Collected data entries:
—————

(* ===== verification/AgentLoop.v ===== *)
(** The agent loop (travis/agent/agent_loop.py).

    Everything the loop calls (the provider's stream, the tools, the hooks, the
    event sink, the abort flag, the clock, the scheduler of the asyncio loop) is a
    field of the environment [Env] over a world [W]; each may change the world and
    raise.  The loop's functions are computations on the world, the list of
    context messages, the list of new messages and the trace of events handed to
    the sink.  [await] points are the calls themselves; only the workers of
    [_execute_parallel] interleave, and they do so under an arbitrary schedule. *)

From S2P Require Import Prelude Json PyFloat AgentTypes AgentParts.
Open Scope Z_scope.

(** What a tool's [execute] gives: the updates it published, as the relay
    delivers them, and how it ended. *)
Inductive tool_outcome : Type :=
  | ToolReturned (r : AgentToolResult)
  | ToolReturnedOther (type_name : string)
  | ToolReturnedBadContent
  | ToolReturnedBadMetadata
  | ToolAborted
  | ToolRaised (message : string).

(** What [response.result()] gives. *)
Inductive response_result : Type :=
  | ResponseMessage (m : AssistantMessage)
  | ResponseOther (type_name : string).

(** The steps the asyncio loop can take while [_execute_parallel] runs: the producer
    announces a call, or prepares the one it announced; a worker takes a prepared
    call; the tool of the [k]th busy worker has an update delivered, or ends; that
    worker reports the end. *)
Inductive par_action : Type :=
  | Announce
  | Prepare
  | Take
  | Deliver (k : nat)
  | EndTool (k : nat)
  | Report (k : nat).

(** The environment.  [env_request] covers [transform_context], [convert_to_llm],
    [get_api_key] and the provider call; it returns the events that iterating the
    response delivers, and how the iteration ends (normally or by raising). *)
Record Env (W : Type) : Type := {
  env_aborted : W → bool * W;
  env_now : W → Z * W;
  env_emit : AgentEvent → st W exn unit;
  env_steering : st W exn (list AgentMessage);
  env_follow_up : st W exn (list AgentMessage);
  env_request : AgentLoopConfig → AgentContext → st W exn (list StreamEvent * option exn);
  env_response_result : st W exn response_result;
  env_response_close : W → W;
  env_prepare_arguments : option (AgentTool → json → st W exn json);
  env_validate : AgentTool → ToolCall → st W exn json;
  env_before : option (AssistantMessage → ToolCall → json → st W exn (option BeforeToolCallResult));
  env_execute : PreparedToolCall → W → (list AgentToolResult * tool_outcome) * W;
  env_after : option (AssistantMessage → PreparedToolCall → AgentToolResult → bool →
                      st W exn (option AfterToolCallResult));
  env_prepare_next_turn : option (AssistantMessage → list ToolResultMessage → AgentContext →
                                  st W exn (option AgentLoopTurnUpdate));
  env_should_stop : option (AssistantMessage → list ToolResultMessage → AgentContext →
                            st W exn bool);
  env_schedule : W → list par_action * W
}.
Arguments env_aborted {W}. Arguments env_now {W}. Arguments env_emit {W}.
Arguments env_steering {W}. Arguments env_follow_up {W}. Arguments env_request {W}.
Arguments env_response_result {W}. Arguments env_response_close {W}.
Arguments env_prepare_arguments {W}. Arguments env_validate {W}. Arguments env_before {W}.
Arguments env_execute {W}. Arguments env_after {W}. Arguments env_prepare_next_turn {W}.
Arguments env_should_stop {W}. Arguments env_schedule {W}.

—————

=== WHAT YOU WILL DO ===
All records must be transcribed exactly, with none left out.

=== PROBLEM SOLUTION ===
(* ===== verification/AgentLoop.v ===== *)
(** The agent loop (travis/agent/agent_loop.py).

    Everything the loop calls (the provider's stream, the tools, the hooks, the
    event sink, the abort flag, the clock, the scheduler of the asyncio loop) is a
    field of the environment [Env] over a world [W]; each may change the world and
    raise.  The loop's functions are computations on the world, the list of
    context messages, the list of new messages and the trace of events handed to
    the sink.  [await] points are the calls themselves; only the workers of
    [_execute_parallel] interleave, and they do so under an arbitrary schedule. *)

From S2P Require Import Prelude Json PyFloat AgentTypes AgentParts.
Open Scope Z_scope.

(** What a tool's [execute] gives: the updates it published, as the relay
    delivers them, and how it ended. *)
Inductive tool_outcome : Type :=
  | ToolReturned (r : AgentToolResult)
  | ToolReturnedOther (type_name : string)
  | ToolReturnedBadContent
  | ToolReturnedBadMetadata
  | ToolAborted
  | ToolRaised (message : string).

(** What [response.result()] gives. *)
Inductive response_result : Type :=
  | ResponseMessage (m : AssistantMessage)
  | ResponseOther (type_name : string).

(** The steps the asyncio loop can take while [_execute_parallel] runs: the producer
    announces a call, or prepares the one it announced; a worker takes a prepared
    call; the tool of the [k]th busy worker has an update delivered, or ends; that
    worker reports the end. *)
Inductive par_action : Type :=
  | Announce
  | Prepare
  | Take
  | Deliver (k : nat)
  | EndTool (k : nat)
  | Report (k : nat).

(** The environment.  [env_request] covers [transform_context], [convert_to_llm],
    [get_api_key] and the provider call; it returns the events that iterating the
    response delivers, and how the iteration ends (normally or by raising). *)
Record Env (W : Type) : Type := {
  env_aborted : W → bool * W;
  env_now : W → Z * W;
  env_emit : AgentEvent → st W exn unit;
  env_steering : st W exn (list AgentMessage);
  env_follow_up : st W exn (list AgentMessage);
  env_request : AgentLoopConfig → AgentContext → st W exn (list StreamEvent * option exn);
  env_response_result : st W exn response_result;
  env_response_close : W → W;
  env_prepare_arguments : option (AgentTool → json → st W exn json);
  env_validate : AgentTool → ToolCall → st W exn json;
  env_before : option (AssistantMessage → ToolCall → json → st W exn (option BeforeToolCallResult));
  env_execute : PreparedToolCall → W → (list AgentToolResult * tool_outcome) * W;
  env_after : option (AssistantMessage → PreparedToolCall → AgentToolResult → bool →
                      st W exn (option AfterToolCallResult));
  env_prepare_next_turn : option (AssistantMessage → list ToolResultMessage → AgentContext →
                                  st W exn (option AgentLoopTurnUpdate));
  env_should_stop : option (AssistantMessage → list ToolResultMessage → AgentContext →
                            st W exn bool);
  env_schedule : W → list par_action * W
}.
Arguments env_aborted {W}. Arguments env_now {W}. Arguments env_emit {W}.
Arguments env_steering {W}. Arguments env_follow_up {W}. Arguments env_request {W}.
Arguments env_response_result {W}. Arguments env_response_close {W}.
Arguments env_prepare_arguments {W}. Arguments env_validate {W}. Arguments env_before {W}.
Arguments env_execute {W}. Arguments env_after {W}. Arguments env_prepare_next_turn {W}.
Arguments env_should_stop {W}. Arguments env_schedule {W}.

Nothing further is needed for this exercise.